Cackling with laughter the Necromancer leaped down from the island--careful not to disturb anything--and approached the awkward man. "So there is some kind of shenanigan going on here...but what!?" Grinning and stroking his chin Wiggy began to slowly circle the male. "Let me think...what could have possibly gone wrong?" Hopping up onto the counter top next to the microwave he scrutinized the other's features.

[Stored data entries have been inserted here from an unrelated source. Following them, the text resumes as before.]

(* ===== verification/Informers.v ===== *)
(** * The cache and the API server

    The cache of src/pkg/cache/cache.go learns of service accounts in two ways that are not
    ordered with each other: the informer's notifications, and the answers to fetches. This
    file puts the cache between an API server and an informer, known by the interface
    [SAInformer] and its documented laws, and says when the cache mirrors the API server. The
    reading of an account by [fetchFromAPI] and its delivery by [addSA] are two steps: others
    run in between, as in the goroutines that [New] starts. *)

From S2P Require Import Prelude GoStd Pkg Notifications Cache CacheProps CacheSystem.

(** ** The informer *)

#[export] Instance ServiceAccount_eq_dec : EqDecision ServiceAccount.
Proof. solve_decision. Defined.

(** The three calls of a [ResourceEventHandlerFuncs]. *)
Inductive notification :=
| OnAdd (sa : ServiceAccount)
| OnUpdate (oldObj newObj : ServiceAccount)
| OnDelete (obj : deleted_obj).

Definition key_of (sa : ServiceAccount) : string := sa_key (sa_Name sa) (sa_Namespace sa).

(** The handlers of [New]. *)
Definition sa_handler (n : notification) (c : serviceAccountCache) : outcome serviceAccountCache :=
  match n with
  | OnAdd sa => onSAAdd sa c
  | OnUpdate oldObj newObj => onSAUpdate oldObj newObj c
  | OnDelete obj => Returned (onSADelete obj c)
  end.
(* ===== verification/AdmissionProps.v ===== *)
(** * Properties of the admission of a pod

    [MutatePod] from the request to the response, and the whole path from an annotated
    service account, or from the configuration file, to the patch of a pod. *)

From S2P Require Import Prelude GoStd Pkg Notifications Cache ContainerCredentials PodTypes Modifier ContainerProps PatchProps CacheProps BuildProps.

(** ** Decidable equality of patches, on the plain instance *)

Section plain_eq.

#[local] Instance EnvVarSource_eq_dec : EqDecision (@EnvVarSource plain_k8s) := unit_eq_dec.
#[local] Instance VolumeMountRest_eq_dec : EqDecision (@VolumeMountRest plain_k8s) := unit_eq_dec.
#[local] Instance ContainerRest_eq_dec : EqDecision (@ContainerRest plain_k8s) := unit_eq_dec.
#[local] Instance VolumeProjectionRest_eq_dec : EqDecision (@VolumeProjectionRest plain_k8s) := unit_eq_dec.
#[local] Instance VolumeSourceRest_eq_dec : EqDecision (@VolumeSourceRest plain_k8s) := unit_eq_dec.

#[export] Instance EnvVar_eq_dec : EqDecision (@EnvVar plain_k8s).
Proof. solve_decision. Defined.
#[export] Instance VolumeMount_eq_dec : EqDecision (@VolumeMount plain_k8s).
Proof. solve_decision. Defined.
#[export] Instance Container_eq_dec : EqDecision (@Container plain_k8s).
Proof. solve_decision. Defined.
#[export] Instance Token_eq_dec : EqDecision ServiceAccountTokenProjection.
Proof. solve_decision. Defined.
#[export] Instance VolumeProjection_eq_dec : EqDecision (@VolumeProjection plain_k8s).
Proof. solve_decision. Defined.
#[export] Instance ProjectedVolumeSource_eq_dec : EqDecision (@ProjectedVolumeSource plain_k8s).
Proof. solve_decision. Defined.
#[export] Instance VolumeSource_eq_dec : EqDecision (@VolumeSource plain_k8s).
Proof. solve_decision. Defined.
#[export] Instance Volume_eq_dec : EqDecision (@Volume plain_k8s).
Proof. solve_decision. Defined.
#[export] Instance patchValue_eq_dec : EqDecision (@patchValue plain_k8s).
Proof. solve_decision. Defined.
#[export] Instance patchOperation_eq_dec : EqDecision (@patchOperation plain_k8s).
Proof. solve_decision. Defined.

End plain_eq.

Section admission.
Context {K : K8s} {S C : Type} `{!ServiceAccountCache S, !ServiceAccountCacheLaws S} `{!Config C}.
Context (unmarshalPod : string → result string Pod)
        (marshalPatch : list patchOperation → result string string).

(** ** Specification *)

(** What the API server makes of a response: a refused pod is not admitted, a pod without
    a patch is admitted as it is, and a patch is read and applied. *)
Definition admitted (readPatch : string → option (list patchOperation)) (r : AdmissionResponse) (pod : Pod)
    : option Pod :=
  if Allowed r then
    match Patch r with
    | None => Some pod
    | Some bytes =>
        if decide (PatchType r = Some "JSONPatch")
        then ops ← readPatch bytes; JsonPatch.apply_patch ops pod
        else None
    end
  else None.

(** ** Lemmas *)

Lemma MutatePod_pod m env (w : World S C) req pod :
  unmarshalPod (Object_Raw req) = Ok pod →
  MutatePod unmarshalPod marshalPatch m env (Some (mkAdmissionReview (Some req))) w =
    '(pc, w') ← buildPodPatchConfig m env (with_Namespace (ar_Namespace req) pod) w;
    match pc with
    | None => Some (allow_unchanged, w')
    | Some pc =>
        match marshalPatch (getPodSpecPatch m (with_Namespace (ar_Namespace req) pod) pc).1 with
        | Err e => Some (refuse e, w')
        | Ok bytes => Some (allow_patched bytes, w')
        end
    end.
Proof.
  intros Hpod. unfold MutatePod. cbn [ar_Request]. rewrite Hpod. unfold bind.
  destruct (buildPodPatchConfig _ _ _ w) as [[[pc|] w']|]; [|done..].
  cbn [mbind option_bind]. destruct (getPodSpecPatch _ _ _) as [patch changed]. cbn [fst].
  by destruct (marshalPatch patch).
Qed.

(** ** Theorems *)

(** C2. The pod that is created is the pod meant: when the object is a pod, and a patch that
    is marshalled is read back as it was, every response that admits the pod makes it, in
    the eyes of the API server, the pod itself when there is nothing to configure and the
    mutated pod when there is; the pod is looked up in the namespace of the request, not
    the one of the object. *)
Theorem admitted_pod m (env : select_env (S := S)) (w w' : World S C) req pod r readPatch :
  unmarshalPod (Object_Raw req) = Ok pod →
  (∀ ops bytes, marshalPatch ops = Ok bytes → readPatch bytes = Some ops) →
  MutatePod unmarshalPod marshalPatch m env (Some (mkAdmissionReview (Some req))) w = Some (r, w') →
  Allowed r = true →
  ∃ pc,
    buildPodPatchConfig m env (with_Namespace (ar_Namespace req) pod) w = Some (pc, w') ∧
    admitted readPatch r (with_Namespace (ar_Namespace req) pod) =
      Some (match pc with
            | Some pc => mutate m (with_Namespace (ar_Namespace req) pod) pc
            | None => with_Namespace (ar_Namespace req) pod
            end).
Proof.
  intros Hpod Hrt. rewrite (MutatePod_pod _ _ _ _ _ Hpod).
  intros ([[pc|] w1] & -> & H)%bind_Some; [|injection H as <- <-; by exists None].
  destruct (marshalPatch _) as [bytes|e] eqn:Hm; injection H as <- <-; [|done]. intros _.
  exists (Some pc). split; [done|]. unfold admitted, allow_patched. cbn [Allowed Patch PatchType].
  rewrite decide_True, (Hrt _ _ Hm) by done. apply getPodSpecPatch_applies.
Qed.

(** C8. The webhook fails open: the only responses that refuse a pod are those to a review
    without a request, an object that is not a pod, and a patch that cannot be
    marshalled; they carry a message and no patch, and the first two touch nothing. *)
Theorem refused_only_when_malformed m (env : select_env (S := S)) (w w' : World S C) ar r :
  MutatePod unmarshalPod marshalPatch m env ar w = Some (r, w') →
  Allowed r = false →
  Patch r = None ∧
  ((ar ≫= ar_Request = None ∧ r = badRequest ∧ w' = w) ∨
   ∃ req e, ar ≫= ar_Request = Some req ∧ Result_Message r = Some e ∧
     ((unmarshalPod (Object_Raw req) = Err e ∧ w' = w) ∨
      ∃ ops, marshalPatch ops = Err e)).
Proof.
  destruct ar as [[[req|]]|]; [|intros [= <- <-]; by auto..]. cbn [mbind option_bind ar_Request].
  destruct (unmarshalPod (Object_Raw req)) as [pod|e] eqn:Hpod.
  - rewrite (MutatePod_pod _ _ _ _ _ Hpod). intros ([[pc|] w1] & _ & H)%bind_Some.
    + destruct (marshalPatch _) as [bytes|e] eqn:Hm; injection H as <- <-; [done|]. intros _.
      split; [done|]. right. exists req, e. eauto.
    + by injection H as <- <-.
  - unfold MutatePod. cbn [ar_Request]. rewrite Hpod. intros [= <- <-] _. split; [done|]. right.
    exists req, e. eauto.
Qed.

End admission.

(** ** From the sources of the configuration to the patch *)

Section end_to_end.
Context {K : K8s}.

(** A pod of a cached account with a role is patched at once, from the entry. *)
Lemma build_cached {C} `{!Config C} m (env : select_env (S := serviceAccountCache)) pod c e (f : C) src counts missing :
  saCache c !! sa_key (ServiceAccountName (Spec pod)) (Namespace (Meta pod)) = Some e → RoleARN e ≠ "" →
  config_Get (Namespace (Meta pod)) (ServiceAccountName (Spec pod)) f = None →
  buildPodPatchConfig m env pod (mkWorld c f src counts missing) =
    Some (Some (web_identity_config m pod (response_of e true None)),
          pod_counted "sts_web_identity" (mkWorld c f src counts missing)).
Proof.
  intros He Hrole Hcc. rewrite (build_lookup m env pod _ (response_of e true None) c).
  - cbn [FoundInCache response_of]. unfold by_role. cbn [resp_RoleARN response_of]. by rewrite decide_False.
  - done.
  - apply Get_cached; [|done]. by rewrite CacheKey_sa_key.
Qed.

(** C6. From the annotation to the patch: once the informer has added a service account
    whose annotation names a role, a pod of it that has no container credentials is patched
    with that role, completed when it is a bare name and composition is on, with the
    settings of the account's annotations, and without waiting. *)
Theorem annotated_account_is_mutated {C} `{!Config C} m
    (env : select_env (S := serviceAccountCache)) pod c sa arn (f : C) src counts missing :
  cache_wf c →
  annotation c sa RoleARNAnnotation = Some arn → arn ≠ "" →
  Namespace (Meta pod) = sa_Namespace sa → ServiceAccountName (Spec pod) = sa_Name sa →
  config_Get (sa_Namespace sa) (sa_Name sa) f = None →
  ∃ c', addSA sa c = Returned c' ∧
    buildPodPatchConfig m env pod (mkWorld c' f src counts missing) =
      Some (Some (mkPatch (getContainersToSkip (AnnotationDomain m) pod)
                    (parsePodAnnotations m pod (TokenExpiration (entry_of_sa c sa))).1
                    (UseRegionalSTS (entry_of_sa c sa)) (Audience (entry_of_sa c sa))
                    (m_MountPath m) (volName m) (tokenName m)
                    (Some (mkWebIdentity (role_arn (composeRoleArn c) arn))) None),
            pod_counted "sts_web_identity" (mkWorld c' f src counts missing)).
Proof.
  intros Hwf Harn Hne Hns Hsa Hcc.
  destruct (addSA_spec sa c Hwf) as (c' & Hadd & _ & Hs & _ & _ & _ & _). exists c'. split; [done|].
  assert (RoleARN (entry_of_sa c sa) = role_arn (composeRoleArn c) arn) as Hentry by (simpl; by rewrite Harn).
  rewrite (build_cached m env pod c' (entry_of_sa c sa)).
  - unfold web_identity_config. cbn [resp_RoleARN response_of]. by rewrite Hentry.
  - by rewrite Hs, Hns, Hsa, lookup_insert_eq.
  - rewrite Hentry. by apply role_arn_not_empty.
  - by rewrite Hns, Hsa.
Qed.

(** From the configuration file to the patch: after any history of reloads, a pod that
    is patched at all gets container credentials exactly when its identity is listed by
    the last content that was not refused, with the settings of the flags, and web
    identity otherwise. *)
Theorem file_decides_the_method {S} `{!ServiceAccountCache S, !ServiceAccountCacheLaws S} m
    (env : select_env (S := S)) pod (s : S) src counts missing aud mount vol path uri contents pc w' :
  buildPodPatchConfig m env pod
    (mkWorld s (foldl (λ f content, (Load content f).2) (NewFileConfig aud mount vol path uri) contents)
       src counts missing) = Some (Some pc, w') →
  if decide (mkIdentity (Namespace (Meta pod)) (ServiceAccountName (Spec pod)) ∈ in_force contents)
  then ContainerCredentialsPatchConfig pc = Some (mkPatchConfig aud mount vol path uri) ∧
       WebIdentityPatchConfig pc = None ∧
       (ppc_Audience pc, ppc_MountPath pc, ppc_VolumeName pc, ppc_TokenPath pc) = (aud, mount, vol, path)
  else ContainerCredentialsPatchConfig pc = None ∧
       (ppc_MountPath pc, ppc_VolumeName pc, ppc_TokenPath pc) = (m_MountPath m, volName m, tokenName m).
Proof.
  intros H%build_cases. cbn [w_config] in H. unfold config_Get, FileConfig_Config in H.
  rewrite reloads_answer in H. case_decide.
  - by destruct H as [(sts & e & [= ->]) _].
  - destruct H as [(resp & w1 & Hr & _)|[[=] _]]. unfold by_role in Hr. by case_decide; simplify_eq.
Qed.

End end_to_end.

(** ** Witnesses *)

(** The one patch that can be marshalled. *)
Definition ex_patch : list (@patchOperation plain_k8s) :=
  (getPodSpecPatch ex_modifier (ex_pod ∅ ∅)
     (mkPatch ∅ 79201 false "pods.eks.amazonaws.com"
        "/var/run/secrets/pods.eks.amazonaws.com/serviceaccount" "eks-pod-identity-token"
        "eks-pod-identity-token" None (Some (fake_patch ex_identities)))).1.

Definition ex_marshal (ops : list (@patchOperation plain_k8s)) : result string string :=
  if decide (ops = ex_patch) then Ok "patch" else Err "not the patch".
Definition ex_unmarshal (raw : string) : result string (@Pod plain_k8s) :=
  if decide (raw = "pod") then Ok (ex_pod ∅ ∅) else Err "not the pod".
Definition ex_read (bytes : string) : option (list (@patchOperation plain_k8s)) :=
  if decide (bytes = "patch") then Some ex_patch else None.

Definition ex_review : AdmissionReview :=
  mkAdmissionReview (Some (mkAdmissionRequest "uid" "default" "pod")).

Lemma admitted_pod_witness :
  ∃ r w', MutatePod ex_unmarshal ex_marshal ex_modifier ex_timeout (Some ex_review)
      (ex_world ex_cache ex_identities [7202]%Z) = Some (r, w') ∧
    Allowed r = true ∧ Patch r = Some "patch" ∧ is_Some (admitted ex_read r (ex_pod ∅ ∅)).
Proof.
  destruct (MutatePod ex_unmarshal ex_marshal ex_modifier ex_timeout (Some ex_review)
    (ex_world ex_cache ex_identities [7202]%Z)) as [[r w']|] eqn:Hm; [|exfalso; by vm_compute in Hm].
  exists r, w'. split; [reflexivity|].
  assert (Allowed r = true ∧ Patch r = Some "patch") as [Ha Hp].
  { vm_compute in Hm. injection Hm as <- _. split; reflexivity. }
  split; [exact Ha|]. split; [exact Hp|].
  destruct (admitted_pod ex_unmarshal ex_marshal ex_modifier ex_timeout (ex_world ex_cache ex_identities [7202]%Z) w'
    (mkAdmissionRequest "uid" "default" "pod") (ex_pod ∅ ∅) r ex_read)
    as (pc & _ & Had).
  - reflexivity.
  - intros ops bytes. unfold ex_marshal, ex_read. intros H. destruct (decide (ops = ex_patch)); [|discriminate].
    injection H as <-. by subst.
  - exact Hm.
  - exact Ha.
  - eexists. exact Had.
Defined.

Lemma refused_only_when_malformed_witness :
  Result_Message (refuse "not the pod") = Some "not the pod" ∧ Patch (refuse "not the pod") = None.
Proof.
  split; [reflexivity|].
  eapply (refused_only_when_malformed ex_unmarshal ex_marshal ex_modifier ex_timeout
    (ex_world ex_cache ex_identities []) (ex_world ex_cache ex_identities [])
    (Some (mkAdmissionReview (Some (mkAdmissionRequest "uid" "default" "{}")))) (refuse "not the pod")).
  - vm_compute. reflexivity.
  - reflexivity.
Defined.

Lemma annotated_account_is_mutated_witness :
  ∃ c' pc w', addSA ex_sa ex_cache = Returned c' ∧
    buildPodPatchConfig (K := plain_k8s) ex_modifier ex_timeout (ex_pod ∅ ∅) (ex_world c' no_identities []) =
      Some (Some pc, w') ∧
    WebIdentityPatchConfig pc = Some (mkWebIdentity "arn:aws:iam::111122223333:role/s3-reader") ∧
    ppc_TokenExpiration pc = 600%Z.
Proof.
  destruct (annotated_account_is_mutated (K := plain_k8s) ex_modifier ex_timeout (ex_pod ∅ ∅) ex_cache ex_sa
    "arn:aws:iam::111122223333:role/s3-reader" no_identities [] ∅ 0) as (c' & Hadd & Hb).
  - apply ex_cache_wf.
  - reflexivity.
  - discriminate.
  - reflexivity.
  - reflexivity.
  - reflexivity.
  - eexists c', _, _. split; [exact Hadd|]. split; [exact Hb|]. split; reflexivity.
Defined.

Lemma file_decides_the_method_witness :
  ∃ pc w', buildPodPatchConfig (K := plain_k8s) ex_modifier ex_timeout (ex_pod ∅ ∅)
      (mkWorld ex_cache (foldl (λ f content, (Load content f).2) (NewFileConfig "aud" "/mnt" "vol" "token" "uri")
         [None; Some ex_identities_file; Some "{"]) [1]%Z ∅ 0) = Some (Some pc, w') ∧
    ContainerCredentialsPatchConfig pc = Some (mkPatchConfig "aud" "/mnt" "vol" "token" "uri").
Proof.
  destruct (buildPodPatchConfig (K := plain_k8s) ex_modifier ex_timeout (ex_pod ∅ ∅)
      (mkWorld ex_cache (foldl (λ f content, (Load content f).2) (NewFileConfig "aud" "/mnt" "vol" "token" "uri")
         [None; Some ex_identities_file; Some "{"]) [1]%Z ∅ 0)) as [[[pc|] w']|] eqn:Hb;
    [|exfalso; by vm_compute in Hb..].
  exists pc, w'. split; [reflexivity|].
  apply file_decides_the_method in Hb. rewrite decide_True in Hb by by_decision. exact (proj1 Hb).
Defined.
(** X13.  Through the request handlers a document gets at most one
    analysis, so the analysis that is read for it (the first row of the
    scan) is also the one created last. *)
Theorem a_document_has_at_most_one_analysis :
  forall conn : db,
    reachable conn ->
    forall document_id : Z,
      (List.length (analyses_of document_id conn) <= 1)%nat /\
      outcome (get_analysis_by_document_id document_id) conn
      = Ok (latest_analysis document_id conn).
Proof.
  intros conn Hreach document_id.
  destruct (reachable_linked conn Hreach) as (_ & _ & Hd & _).
  pose proof (filter_unique an_document_id document_id (analyses conn) Hd) as Hlen.
  split; [exact Hlen |].
  unfold outcome, get_analysis_by_document_id, latest_analysis. cbn [fst].
  rewrite AnalysisRead.find_is_head_of_filter. fold (analyses_of document_id conn).
  unfold analyses_of in *.
  destruct (filter _ (analyses conn)) as [| a [| b l]]; cbn in *;
    [reflexivity | reflexivity | lia].
Qed.

Lemma a_document_has_at_most_one_analysis_witness :
  reachable Scenario.two_uploads /\
  (List.length (analyses_of 2 Scenario.two_uploads) <= 1)%nat /\
  outcome (get_analysis_by_document_id 2) Scenario.two_uploads
  = Ok (latest_analysis 2 Scenario.two_uploads).
Proof.
  split; [exact two_uploads_reachable |].
  exact (a_document_has_at_most_one_analysis Scenario.two_uploads
           two_uploads_reachable 2).
Defined.

End LinkedRows.

(* ===================================================================== *)
(** ** The document an upload leaves                                     *)
(* ===================================================================== *)

Module UploadedDocument.
Import Py Json database analysis_engine Notions ProgramLogic.
Local Open Scope py_scope.
Local Open Scope Z_scope.

(** Setting the status of a document leaves the documents with a smaller
    id as they are. *)
Lemma set_status_older (id : Z) (s : str) (docs : list document) :
  Forall (fun d => doc_id d < id) docs ->
  map (set_status id s) docs = docs.
Proof.
  intros H. induction H as [| d docs Hd _ IH]; [reflexivity |].
  cbn [map]. rewrite IH. unfold set_status.
  replace (doc_id d =? id) with false; [reflexivity |].
  symmetry. apply Z.eqb_neq. lia.
Qed.

Lemma set_status_newest (id : Z) (s : str) (docs : list document)
  (new : document) :
  Forall (fun d => doc_id d < id) docs ->
  doc_id new = id ->
  map (set_status id s) (docs ++ [new])
  = docs ++ [{| doc_id := id; doc_title := doc_title new;
                doc_document_type := doc_document_type new;
                doc_file_path := doc_file_path new; doc_status := s |}].
Proof.
  intros H Hnew. rewrite List.map_app, (set_status_older _ _ _ H).
  cbn [map]. unfold set_status. rewrite Hnew, Z.eqb_refl. reflexivity.
Qed.

(** X16.  An upload that one of the four checks of [upload_document]
    refuses (document type, extension, backend available, model
    installed) raises and leaves the database as it was. *)
Theorem refused_upload_writes_nothing :
  forall (conn : db) (w : main.world) (title document_type model : str)
         (file : main.UploadFile),
    accepted w document_type model file = false ->
    (exists e,
        outcome (main.upload_document w title document_type model file) conn
        = Raise e) /\
    after (main.upload_document w title document_type model file) conn = conn.
Proof.
  intros conn w title document_type model file H.
  destruct (CompletedUpload.upload_document_refused w title document_type model
              file conn H) as [e He].
  unfold outcome, after. rewrite He. split; [exists e |]; reflexivity.
Qed.

Lemma refused_upload_writes_nothing_witness :
  accepted (Scenario.responsive (Scenario.document_json (py "70"))
                                Scenario.sections_json)
    (py "other") (py "llama3.2")
    {| main.filename := py "q1.exe"; main.size := 50 |} = false /\
  after (main.upload_document
           (Scenario.responsive (Scenario.document_json (py "70"))
                                Scenario.sections_json)
           (py "Test") (py "other") (py "llama3.2")
           {| main.filename := py "q1.exe"; main.size := 50 |})
        Scenario.one_upload
  = Scenario.one_upload.
Proof.
  assert (H : accepted (Scenario.responsive (Scenario.document_json (py "70"))
                                            Scenario.sections_json)
                (py "other") (py "llama3.2")
                {| main.filename := py "q1.exe"; main.size := 50 |} = false)
    by (vm_compute; reflexivity).
  split; [exact H |].
  exact (proj2 (refused_upload_writes_nothing Scenario.one_upload _ (py "Test")
                  _ _ _ H)).
Defined.

(** X17.  An upload that passes the four checks and whose file is saved
    leaves exactly one new document, with the id that follows the last
    one, the title, the type and the path of the upload, and the other
    documents as they were; its status is completed when the request
    returns, and failed when it raises, which it does with status code
    500. *)
Theorem accepted_upload_leaves_one_document :
  forall (conn : db) (w : main.world) (title document_type model : str)
         (file : main.UploadFile),
    reachable conn ->
    accepted w document_type model file = true ->
    main.saved w = Ok tt ->
    exists status,
      documents (after (main.upload_document w title document_type model file)
                   conn)
      = documents conn
        ++ [{| doc_id := seq_documents conn + 1; doc_title := title;
               doc_document_type := document_type;
               doc_file_path := upload_path w file;
               doc_status := status |}] /\
      match outcome (main.upload_document w title document_type model file)
              conn with
      | Ok _ => status = completed
      | Raise (HTTPException 500 _ _) => status = failed
      | Raise _ => False
      end.
Proof.
  intros conn w title document_type model file Hreach Hacc Hsaved.
  destruct (StatusColumn.status_is_last_written conn Hreach) as [Hb _].
  assert (Hold : Forall (fun d => doc_id d < seq_documents conn + 1)
                        (documents conn)).
  { eapply Forall_impl; [| exact Hb]. cbv beta. intros; lia. }
  unfold outcome, after.
  rewrite (CompletedUpload.upload_document_accepted w title document_type model
             file conn Hacc), Hsaved.
  cbv zeta.
  destruct (main.extracted w) as [text_content | e].
  - match goal with
    | |- context [main.analyze_and_store ?i ?a ?b ?c ?d ?e ?f ?g] =>
        pose proof (analyze_and_store_keeps_documents (documents_part g)
                      i a b c d e f g eq_refl) as Hkeep;
        destruct (main.analyze_and_store i a b c d e f g) as [[ar | e0] conn3]
    end;
      unfold documents_part in Hkeep; injection Hkeep as Hdocs _ _ _ _;
      cbn [fst snd get_document update_document_status documents
           create_document] in *;
      rewrite Hdocs;
      rewrite (set_status_newest _ processing _ _ Hold) by reflexivity;
      cbn [doc_title doc_document_type doc_file_path];
      rewrite (set_status_newest _ _ _ _ Hold) by reflexivity;
      eexists; split; reflexivity.
  - cbn [fst snd update_document_status documents create_document].
    rewrite (set_status_newest _ _ _ _ Hold) by reflexivity.
    eexists. split; reflexivity.
Qed.

Lemma accepted_upload_leaves_one_document_witness :
  reachable init_db /\
  exists status,
    documents (after (main.upload_document
                        (Scenario.responsive Scenario.incomplete_json
                                             Scenario.sections_json)
                        (py "Test") (py "other") (py "llama3.2")
                        Scenario.text_file) init_db)
    = documents init_db
      ++ [{| doc_id := seq_documents init_db + 1; doc_title := py "Test";
             doc_document_type := py "other";
             doc_file_path :=
               upload_path (Scenario.responsive Scenario.incomplete_json
                                                Scenario.sections_json)
                           Scenario.text_file;
             doc_status := status |}] /\
    match outcome (main.upload_document
                     (Scenario.responsive Scenario.incomplete_json
                                          Scenario.sections_json)
                     (py "Test") (py "other") (py "llama3.2")
                     Scenario.text_file) init_db with
    | Ok _ => status = completed
    | Raise (HTTPException 500 _ _) => status = failed
    | Raise _ => False
    end.
Proof.
  split; [exact reach_init |].
  apply (accepted_upload_leaves_one_document init_db
           (Scenario.responsive Scenario.incomplete_json Scenario.sections_json)
           (py "Test") (py "other") (py "llama3.2") Scenario.text_file
           reach_init);
    [vm_compute; reflexivity | reflexivity].
Defined.

Example incomplete_answer_fails_the_upload :
  map doc_status
    (documents (after (main.upload_document
                         (Scenario.responsive Scenario.incomplete_json
                                              Scenario.sections_json)
                         (py "Test") (py "other") (py "llama3.2")
                         Scenario.text_file) init_db))
  = [failed].
Proof. vm_compute. reflexivity. Qed.

End UploadedDocument.
(** * Syncthing-Recovery: the backup selector and the recovery loop

    A shallow embedding of [recovery.py].  The file follows the source from
    the leaves up:

    - [Str]: the methods of Python's [str] the program calls;
    - [os_path]: the functions of [posixpath] / [genericpath] it calls;
    - [datetime]: naive date-times, their comparison and [strptime] for the
      one format the program reads, ['%Y%m%d-%H%M%S'];
    - [split_extension], [get_backup_file_info]: the pure core;
    - [find_and_copy_backup]: the loop over the original files, written in
      a state-and-exception monad over an abstract file system that records
      every call the loop makes. *)

From Stdlib Require Import ZArith List String Ascii Bool Lia Permutation.
Import ListNotations.

Local Open Scope string_scope.
Local Open Scope Z_scope.

(* ===================================================================== *)
(** ** Python strings *)
(* ===================================================================== *)

(** A string here is a sequence of characters with code points 0 to 255;
    file names with other characters are outside this model. *)

Module Str.

(** [s[:i]] for [0 <= i]. *)
Fixpoint take (i : nat) (s : string) : string :=
  match i, s with
  | O, _ => EmptyString
  | S _, EmptyString => EmptyString
  | S i', String c s' => String c (take i' s')
  end.

(** [s[i:]] for [0 <= i]. *)
Fixpoint drop (i : nat) (s : string) : string :=
  match i, s with
  | O, _ => s
  | S _, EmptyString => EmptyString
  | S i', String _ s' => drop i' s'
  end.
(** * wise_api.client: the Wise API client, its SCA replay and its paginator

    A shallow embedding of [src/wise_api/client.py].  The client talks to
    the network through a [requests.Session]; here the session is a
    transport that maps the server's state and a request to a reply and a
    new server state, and every request the client sends is appended to a
    log.  Python exceptions are the [Err] branch of a result; the client's
    methods run in a state-and-error monad over the world. *)

From stdpp Require Import gmap strings list fin_maps pretty.

Set Warnings "-register-all".
Open Scope string_scope.
Open Scope Z_scope.

(** ** Python values *)

(** The values [json.loads] produces ([float] left out), which are also
    the values a query parameter can hold.  A [dict] keeps its items in
    insertion order; its keys are distinct. *)
Inductive value : Type :=
  | VNone
  | VBool (b : bool)
  | VInt (z : Z)
  | VStr (s : string)
  | VList (l : list value)
  | VDict (items : list (string * value)).

(** [bool(v)], as [if v:] and [if not v:] test it. *)
Definition truthy (v : value) : bool :=
  match v with
  | VNone => false
  | VBool b => b
  | VInt z => negb (z =? 0)
  | VStr s => negb (String.eqb s "")
  | VList l => match l with [] => false | _ => true end
  | VDict items => match items with [] => false | _ => true end
  end.

Fixpoint items_lookup (key : string) (items : list (string * value)) : option value :=
  match items with
  | [] => None
  | (k, v) :: rest => if String.eqb k key then Some v else items_lookup key rest
  end.

Fixpoint chars (s : string) : list value :=
  match s with
  | EmptyString => []
  | String c rest => VStr (String c EmptyString) :: chars rest
  end.

(** ** Responses, requests, exceptions *)

(** A [requests.Response] as the client observes it: [headers] is the
    case-insensitive dictionary's store, keyed by the lower-cased header
    name; [json] is what the [json()] method gives, [None] when the body
    does not decode; [content] is the raw body. *)
Record Response : Type := mkResponse {
  status_code : Z;
  headers : gmap string string;
  content : string;
  json : option value
}.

The young man sighed and rolled his eyes once more, placing a hand on his hip in a decidedly girlish fashion. He quickly discovered that this felt very strange, and shoved the hand in his pocket instead. He resigned himself to the fact that the necromancer would figure it out eventually, but for a moment, he allowed Wiggy time to figure it out. He would surely notice that everything about the green haired fellow would looked vaguely familiar-- hair and eyes, posture, height, mannerisms. Eventually, however, he decided to offer an extra hint.
"Look," he said, raising his hands up between them, "this should help." His hands were strong and steady, but most notably, messy. Wiggy would of course notice little spots of ink, a small, paper-thin cut in the skin on one finger, and a smudge of graphite along the side of the right hand.